He looked all about. The mountains on the one hand and the seemingly endless boulder plains on the other, and between them the enigmatic Gate, its cold white light flooding outward to silhouette the scattered, menhir-like boulders, casting unevenly concentric rings of shadow out into the Starside night.
The Gate? Starside? But these words, concepts, were meaningless to him ... weren't they? Now what the--!?
In the north-east he spied distantly rearing stacks, fantastic rock formations crowned with ... turrets? Towers? Tessellate stonework? ... Battlements? Or was the effect simply the work of an alien Nature? Harry thought not, for there were lights up there. Smoke curled from tall chimneys; motes moved with purpose in the dark air around the upper levels. At this distance they were motes, anyway ...
Suddenly Harry was aware that someone watched him.
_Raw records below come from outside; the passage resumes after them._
(* ===== verification/GhostdagColor.v ===== *)
(** * Colouring

    [check_blue_candidate], [blue_anticone_size] and [add_blue]: a candidate is
    coloured blue exactly when the two conditions of the protocol hold, and the
    recorded anticone sizes stay right. *)

From S2P Require Import Prelude Hash Interval Uint Target ReachStore ReachTree ReachMain ReachService Relations Headers GhostdagStore Ghostdag GhostdagInv GhostdagMerge.

(** ** Anticones *)

Lemma anticone_length P l b A B : anticone P l b A → anticone P l b B → length A = length B.
Proof.
  intros [HA1 HA2] [HB1 HB2]. apply Permutation_length, NoDup_Permutation; [done..|].
  intros x. by rewrite HA2, HB2.
Qed.

Lemma anticone_incl P l b A X : anticone P l b A → NoDup X →
  (∀ x, x ∈ X → x ∈ l ∧ ¬ ancestor P x b ∧ ¬ ancestor P b x) → (length X ≤ length A)%nat.
Proof.
  intros [HA HA'] HX Hin. apply submseteq_length, NoDup_submseteq; [done|]. intros x Hx. by apply HA', Hin.
Qed.

Lemma blue_size_fun m b d z z' : blue_size m b d z → blue_size m b d z' → z = z'.
Proof.
  intros Hz. revert z'. induction Hz as [d z Hz|d d' z Hz Hd _ IH]; inversion 1; subst; [congruence..|].
  apply IH. congruence.
Qed.

(** The two conditions under which a candidate may join the blue set [l] of a block
    with [n] merged blues: its blue anticone has at most [k] blocks, and each of
    them has fewer than [k] blue blocks in its own. *)
Definition fits (P : Dag) (k : Z) (l : list Hash) (c : Hash) : Prop :=
  ∃ A, anticone P l c A ∧ Z.of_nat (length A) ≤ k ∧
    ∀ b, b ∈ A → ∃ B, anticone P l b B ∧ Z.of_nat (length B) < k.

(** ** Recording a new blue *)

Lemma bump_sizes_ok {E} (kvs : list (Hash * Z)) (s : gmap Hash Z) :
  NoDup kvs.*1 → (∀ b z, (b, z) ∈ kvs → 0 ≤ z < 255) →
  ∃ s', ofold (λ m '(blue, size), size' ← ktype_add (E:=E) size 1; mret (<[blue := size']> m)) s kvs = Ok s'
    ∧ ∀ b, s' !! b = match (list_to_map kvs : gmap Hash Z) !! b with Some z => Some (z + 1) | None => s !! b end.
Proof.
  revert s. induction kvs as [|[c z] kvs IH]; intros s Hnd Hz; [by exists s|].
  apply NoDup_cons in Hnd as [Hc Hnd]. cbn [ofold]. unfold ktype_add at 2.
  destruct (Hz c z) as [? ?]; [left|]. rewrite checked_ok by (unfold u8_max; lia).
  cbn [mbind outcome_bind mret outcome_ret].
  destruct (IH (<[c := z + 1]> s) Hnd) as (s' & -> & Hs'); [intros b y Hy; apply (Hz b); by right|].
  exists s'. split; [done|]. intros b. rewrite Hs'. cbn [list_to_map foldr uncurry]. destruct (decide (b = c)) as [->|Hne].
  - rewrite not_elem_of_list_to_map_1 by done. by rewrite !lookup_insert_eq.
  - by rewrite !lookup_insert_ne by done.
Qed.

Lemma add_blue_ok {E} d c size (sizes : gmap Hash Z) : (∀ b z, sizes !! b = Some z → 0 ≤ z < 255) →
  ∃ d', add_blue (E:=E) d c size sizes = Ok d' ∧ selected_parent d' = selected_parent d
    ∧ mergeset_blues d' = mergeset_blues d ++ [c] ∧ mergeset_reds d' = mergeset_reds d
    ∧ ∀ b, blues_anticone_sizes d' !! b = match sizes !! b with
        | Some z => Some (z + 1)
        | None => if decide (b = c) then Some size else blues_anticone_sizes d !! b end.
Proof.
  intros Hz. unfold add_blue.
  destruct (bump_sizes_ok (E:=E) (map_to_list sizes) (<[c := size]> (blues_anticone_sizes d))) as (s' & -> & Hs').
  { apply NoDup_fst_map_to_list. }
  { intros b z Hb%elem_of_map_to_list. eauto. }
  cbn [mbind outcome_bind mret outcome_ret]. eexists. split_and!; [done..|]. intros b. cbn. rewrite Hs', list_to_map_to_list.
  destruct (sizes !! b); [done|]. destruct (decide (b = c)) as [->|]; [by rewrite lookup_insert_eq|by rewrite lookup_insert_ne].
Qed.

Section color.
Context {E T R U V : Type} `{GhostdagStoreLaws T} `{RelationsStoreReader R}
  `{ReachabilityService U} `{HeaderStoreReader V} (fuel : nat).
Context (self : @GhostdagManager T R U V) (P : Dag) (m : GdMap) (HM : manager_ok self P m).
Context (Hk : 0 ≤ k self < 255) (Hfuel : (size m < fuel)%nat).

Lemma manager_read {A} (f : GhostdagData → A) h d : m !! h = Some d →
  read_field (gd_abs (ghostdag_store self)) f h = Ok (f d).
Proof using HM. intros Hd. unfold read_field. by rewrite (mk_abs _ _ _ HM), Hd. Qed.

(** ** Reading a recorded size *)

Lemma blue_anticone_size_ok d hs l b z : blues m d hs l → (length hs < fuel)%nat → blue_size m b d z →
  blue_anticone_size (E:=E) fuel self b d = Ok z.
Proof using HM.
  intros Hb. unfold blue_anticone_size. pose proof (mk_dag _ _ _ HM) as HG. clear Hfuel. revert fuel.
  induction Hb as [d Hd|d d' hs l Hd Hb IH]; intros [|f] Hf Hz; try (simpl in Hf; lia); cbn [oloop];
    inversion Hz as [? ? Hs|? d2 ? Hs Hd2 Hz2]; subst; rewrite Hs; try done.
  - rewrite Hd, (origin_unknown _ _ _ _ HG) in Hd2. done.
  - rewrite Hd in Hd2. injection Hd2 as <-.
    assert (selected_parent d ≠ genesis_hash self) as Hg.
    { intros Hg. rewrite Hg in Hd. destruct (genesis_end _ _ _ _ HG d' Hd) as (He & _ & Hem & _).
      inversion Hz2; subst; [rewrite Hem, lookup_empty in *; done|congruence]. }
    assert (selected_parent d ≠ Hashes.ORIGIN) as Ho by (intros Ho; rewrite Ho, (origin_unknown _ _ _ _ HG) in Hd; done).
    rewrite !bool_decide_eq_false_2 by done. cbn [orb].
    rewrite law_sizes, law_selected_parent by apply (mk_ok _ _ _ HM).
    rewrite !(manager_read _ _ _ Hd). cbn [unwrap mbind outcome_bind mret outcome_ret].
    apply IH; [simpl in Hf; lia|done].
Qed.

(** ** Checking a candidate *)

Context (nd : GhostdagData) (hs l : list Hash) (HC : colored P m (k self) nd hs l).
Context (Hblues : ∀ b, b ∈ l → is_Some (m !! b)).
Context (c : Hash) (Hcm : is_Some (m !! c)) (Hc : ∀ b, b ∈ l → ¬ ancestor P c b).

(** The blues of [pre] seen so far that are not in the past of the candidate. *)
Record tracking (pre A : list Hash) (sizes : gmap Hash Z) (size : Z) : Prop := {
  tr_nodup : NoDup A;
  tr_in : ∀ b, b ∈ A ↔ b ∈ pre ∧ ¬ ancestor P b c;
  tr_dom : ∀ b, is_Some (sizes !! b) ↔ b ∈ A;
  tr_sizes : ∀ b z, sizes !! b = Some z → blue_size m b nd z ∧ z < k self;
  tr_size : size = Z.of_nat (length A) ∧ size ≤ k self;
}.

Lemma recorded b : b ∈ l → ∃ B, anticone P l b B ∧ blue_anticone_size (E:=E) fuel self b nd = Ok (Z.of_nat (length B))
  ∧ blue_size m b nd (Z.of_nat (length B)) ∧ Z.of_nat (length B) ≤ k self.
Proof using HM HC Hfuel.
  intros Hb. destruct (co_size _ _ _ _ _ _ HC b Hb) as (B & HB & Hz & Hle). exists B.
  split_and!; [done| |done|done]. eapply blue_anticone_size_ok; [apply (co_blues _ _ _ _ _ _ HC)| |done].
  pose proof (chain_length _ _ _ _ (mk_dag _ _ _ HM) _ _ _ (co_blues _ _ _ _ _ _ HC)). lia.
Qed.

Lemma check_blues_ok bs : ∀ pre A sizes size,
  NoDup (pre ++ bs) → (∀ b, b ∈ pre ++ bs → b ∈ l) → tracking pre A sizes size →
  ∃ st sizes' size', check_blues (E:=E) fuel self nd c bs sizes size = Ok (st, sizes', size')
    ∧ match st with
      | StatePending => ∃ A', tracking (pre ++ bs) A' sizes' size'
      | StateRed => ¬ fits P (k self) l c
      | StateBlue => False
      end.
Proof using HM Hk Hfuel HC Hblues Hcm Hc.
  induction bs as [|b bs IH]; intros pre A sizes size Hnd Hl Ht.
  { do 3 eexists. split; [done|]. rewrite app_nil_r. eauto. }
  assert (b ∈ l) as Hbl by (apply Hl; set_solver).
  assert (NoDup ((pre ++ [b]) ++ bs)) as Hnd' by by rewrite <- app_assoc.
  assert (∀ x, x ∈ (pre ++ [b]) ++ bs → x ∈ l) as Hl' by by rewrite <- app_assoc.
  replace (pre ++ b :: bs) with ((pre ++ [b]) ++ bs) by by rewrite <- app_assoc.
  assert (b ∉ pre) as Hpre by (apply NoDup_app in Hnd as (_ & Hn & _); intros Hin; apply (Hn b Hin); left).
  destruct (service_ancestor (E:=E) self P m HM b c) as (r & Hr & Hiff); [by apply (mk_known self P m HM); auto..|].
  cbn [check_blues]. rewrite Hr. cbn [mbind outcome_bind]. destruct Ht as [HA Hin Hdom Hsz [Hlen Hsk]].
  destruct r.
  { apply (IH _ A); [done|done|]. pose proof (proj1 Hiff eq_refl). split; [done| |done|done|done].
    intros x. rewrite Hin. set_solver. }
  assert (¬ ancestor P b c) as Hbc by (intros Ha; apply Hiff in Ha; done).
  assert (b ∉ A) as HbA by (rewrite Hin; tauto).
  destruct (recorded b Hbl) as (B & HB & -> & Hz & Hzk). cbn [mbind outcome_bind].
  unfold ktype_add at 1. rewrite checked_ok by (unfold u8_max; lia). cbn [mbind outcome_bind].
  assert (∀ x, x ∈ A ++ [b] ↔ x ∈ pre ++ [b] ∧ ¬ ancestor P x c) as Hin'.
  { intros x. rewrite !elem_of_app, Hin, list_elem_of_singleton. split; [|tauto]. intros [?| ->]; [tauto|auto]. }
  assert (NoDup (A ++ [b])) as HA'.
  { apply NoDup_app. split_and!; [done| |apply NoDup_singleton]. intros x Hx ->%list_elem_of_singleton. done. }
  destruct (k self <? size + 1) eqn:Hgt; zbool.
  { do 3 eexists. split; [done|]. intros (A0 & HA0 & Hle & _).
    pose proof (anticone_incl P l c A0 (A ++ [b]) HA0 HA') as Hincl. rewrite length_app in Hincl. simpl in Hincl.
    enough (length A + 1 ≤ length A0)%nat by lia. apply Hincl. intros x Hx.
    destruct (proj1 (Hin' x) Hx) as [Hxp Hxc]. assert (x ∈ l) as Hxl by (apply Hl'; set_solver). auto. }
  destruct (Z.of_nat (length B) =? k self) eqn:Heq; zbool.
  { do 3 eexists. split; [done|]. intros (A0 & HA0 & _ & Hall). destruct (Hall b) as (B' & HB' & Hlt).
    - apply HA0. auto.
    - rewrite (anticone_length P l b B' B HB' HB) in Hlt. lia. }
  unfold assert. rewrite (proj2 (Z.leb_le _ _)) by done. cbn [mbind outcome_bind].
  apply (IH _ (A ++ [b])); [done|done|]. split; [done|done| | |].
  - intros x. rewrite lookup_insert_is_Some', Hdom, elem_of_app, list_elem_of_singleton. naive_solver.
  - intros x z [[<- <-]|[_ Hx]]%lookup_insert_Some; [split; [done|lia]|auto].
  - rewrite length_app. simpl. lia.
Qed.

(** The answer: a candidate that fits comes with its blue anticone and the sizes
    recorded for it. *)
Definition answer (o : ColoringOutput) : Prop :=
  match o with
  | OutputBlue size sizes => ∃ A, tracking l A sizes size ∧ anticone P l c A ∧ fits P (k self) l c
      ∧ Z.of_nat (length (mergeset_blues nd)) ≠ k self + 1
  | OutputRed => ¬ fits P (k self) l c ∨ Z.of_nat (length (mergeset_blues nd)) = k self + 1
  end.

Lemma tracked_fits A sizes size : tracking l A sizes size → anticone P l c A ∧ fits P (k self) l c.
Proof using HC Hc.
  clear Hk Hfuel.
  intros [HA Hin Hdom Hsz [Hlen Hsk]].
  assert (anticone P l c A) as Hac by (split; [done|]; intros x; rewrite Hin; naive_solver).
  split; [done|]. exists A. split_and!; [done|lia|]. intros b Hb.
  destruct (proj1 (Hin b) Hb) as [Hbl _]. destruct (co_size _ _ _ _ _ _ HC b Hbl) as (B & HB & Hz & _).
  exists B. split; [done|]. destruct (proj2 (Hdom b) Hb) as [z Hbz]. destruct (Hsz b z Hbz) as [Hz' Hlt].
  by rewrite (blue_size_fun _ _ _ _ _ Hz Hz').
Qed.

Context (Hsp : is_Some (m !! selected_parent nd)).

(** The walk down the selected chain. *)
Definition walking (n : nat) (st : ChainBlock * gmap Hash Z * Z) : Prop :=
  let '(cb, sizes, size) := st in
  ∃ pre A hs' l', blues m (cb_data cb) hs' l' ∧ l = pre ++ l' ∧ tracking pre A sizes size
    ∧ n = length hs'
    ∧ match cb_hash cb with Some h => m !! h = Some (cb_data cb) | None => cb_data cb = nd end.

Lemma check_blue_candidate_ok : (length (mergeset_blues nd) ≤ 255)%nat →
  ∃ o, check_blue_candidate (E:=E) fuel self nd c = Ok o ∧ answer o.
Proof using HM Hk Hfuel HC Hsp Hblues Hcm Hc.
  intros Hlen. pose proof (mk_dag _ _ _ HM) as HG. unfold check_blue_candidate, ktype_add.
  rewrite checked_ok by (unfold u8_max; lia). cbn [mbind outcome_bind]. rewrite Z.mod_small by lia.
  destruct (_ =? _) eqn:Hfull; zbool; [exists OutputRed; split; [done|by right]|].
  pose proof (chain_length _ _ _ _ HG _ _ _ (co_blues _ _ _ _ _ _ HC)) as Hhs.
  eapply (oloop_ok walking _ answer fuel (length hs)); [|exists [], [], hs, l; split_and!; try done; [apply (co_blues _ _ _ _ _ _ HC)|]|lia].
  2:{ split; [constructor|set_solver| |set_solver|simpl; lia]. intros b. rewrite lookup_empty. split; [by intros [? ?]|set_solver]. }
  intros n [[[h d] sizes] size] (pre & A & hs' & l' & Hb & Hl & Ht & Hn & Hh). cbn [cb_data cb_hash] in *.
  unfold check_blue_candidate_with_chain_block. cbn [cb_hash cb_data].
  assert (∃ early : bool, match h with Some hash => is_dag_ancestor (E:=E) self hash c | None => mret false end = Ok early
    ∧ if early then ∃ h', h = Some h' ∧ ancestor P h' c
      else ∀ h', h = Some h' → ¬ ancestor P h' c) as (early & -> & Hearly).
  { destruct h as [h|]; [|by exists false].
    destruct (service_ancestor (E:=E) self P m HM h c) as (r & Hr & Hiff); [by apply (mk_known self P m HM); eauto..|].
    exists r. split; [done|]. destruct r; [exists h; split; [done|by apply Hiff]|].
    intros h' [= <-] Ha. apply Hiff in Ha. done. }
  cbn [mbind outcome_bind]. destruct early.
  { destruct Hearly as (h' & -> & Ha). eexists. split; [done|]. exists A.
    assert (tracking l A sizes size) as Ht'; [|split; [done|by destruct (tracked_fits A sizes size Ht')]].
    destruct Ht as [HA Hin Hdom Hsz Hs]. split; [done| |done|done|done]. intros b. rewrite Hin, Hl, elem_of_app.
    split; [tauto|]. intros [[?|Hb'] Hna]; [done|]. destruct Hna.
    eapply ancestor_trans; [|exact Ha]. by apply (blues_past _ _ _ _ HG _ _ _ Hb h' Hh). }
  pose proof (co_nodup _ _ _ _ _ _ HC) as Hnd.
  assert (∃ rest, l = (pre ++ mergeset_blues d) ++ rest) as [rest Hrest].
  { rewrite Hl. inversion Hb; subst; [exists []; by rewrite app_nil_r|]. eexists. by rewrite <- app_assoc. }
  destruct (check_blues_ok (mergeset_blues d) pre A sizes size) as (st & sizes' & size' & -> & Hst).
  { rewrite Hrest in Hnd. by apply NoDup_app in Hnd as (? & _). }
  { intros b Hbb. rewrite Hrest. apply elem_of_app. by left. }
  { done. }
  cbn [mbind outcome_bind]. destruct st; [done|exists (inr OutputRed); split; [done|by left]|].
  destruct Hst as (A' & Ht'). inversion Hb as [? Hend|? d' hs2 l2 Hd' Hb' Heq1]; subst.
  { exfalso. destruct h as [h|]; [|subst d; rewrite Hend, (origin_unknown _ _ _ _ HG) in Hsp; by destruct Hsp].
    destruct (decide (h = genesis_hash self)) as [->|Hg].
    - eapply Hearly; [done|]. by apply (gd_root _ _ _ _ HG).
    - destruct (selected_known _ _ _ _ HG h d Hh Hg) as (? & Hsel & _). rewrite Hend, (origin_unknown _ _ _ _ HG) in Hsel. done. }
  rewrite law_data by apply (mk_ok _ _ _ HM). rewrite (manager_read _ _ _ Hd'). cbn [unwrap mbind outcome_bind mret outcome_ret].
  eexists. split; [done|]. cbn. exists (length hs2). split; [|lia].
  exists (pre ++ mergeset_blues d), A', hs2, l2. split_and!; [done|by rewrite <- app_assoc|done|done|done].
Qed.
End color.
Spinning on his heel he fell into a crouch. On the boulder plain, only a short distance away, there stood a figure, slim, male, with a face of gold, burning in the reflected glare from the Gate. He held up a hand, gestured, said something, but Harry heard nothing. He was allowed to see but not to know ... the future guarded its secrets.
Harry knew instinctively that there was no danger here, not from this one, at least. And filled with strange emotions, he moved toward the other. Yet while he would have approached him anyway, this motions were involuntary, the flowing, maddeningly ungovernable mechanics of dream--or rather, of precognition. But the golden-faced one had commenced to make urgent gestures, pointing into the sky to the east. Harry looked.
And now there was danger here! Those motes circling the great stacks--but no longer motes! Dark blots, rapidly taking on grotesque outlines, descending out of the sky from the direction of the aeries, and--
Within his dream-self, Harry recoiled from the word. But his future-self continued to move toward The Dweller.
Finally he accepted that he was not given to know everything and concentrated on reaching the one who waited for him. But looking back he saw that the things in the sky were fast approaching, and that they were like nothing he had ever seen or nightmared before. One was winged, shaped something like a manta. The other was ... incredible, monstrous, gigantic! It squirted through the sky like a squid in water. And now Harry could see that the first creature had a rider--Shaithis of the Wamphyri?--and knew that the second was one of his constructs, a warrior.
Harry was close to The Dweller now ... Shaithis aboard his flyer was swooping down out of the sky ... the wind from the flyer's mighty manta wings blasted dust and grit up from the plain into Harry's and The Dweller's faces ... the creature's shadow fell on them as it shut out the stars!
The Dweller held up a wing of his cloak. Harry looked at him, at his golden mask, the scarlet eyes behind it, the mind behind the eyes ... and knew that mind! Yet he couldn't possibly know it! And for all the strangeness, still he was unable to stop himself as he stepped--or flowed--forward into the shadow of The Dweller's cloak, and felt it wrap about him ...
... And the kaleidoscopic picture changed. Harry had known what would happen next--except it didn't! Instead of finding himself in The Dweller's garden (whatever that might be) Alec Kyle's wild talent had snatched him into yet another possible future, or the same one but further down the timestream.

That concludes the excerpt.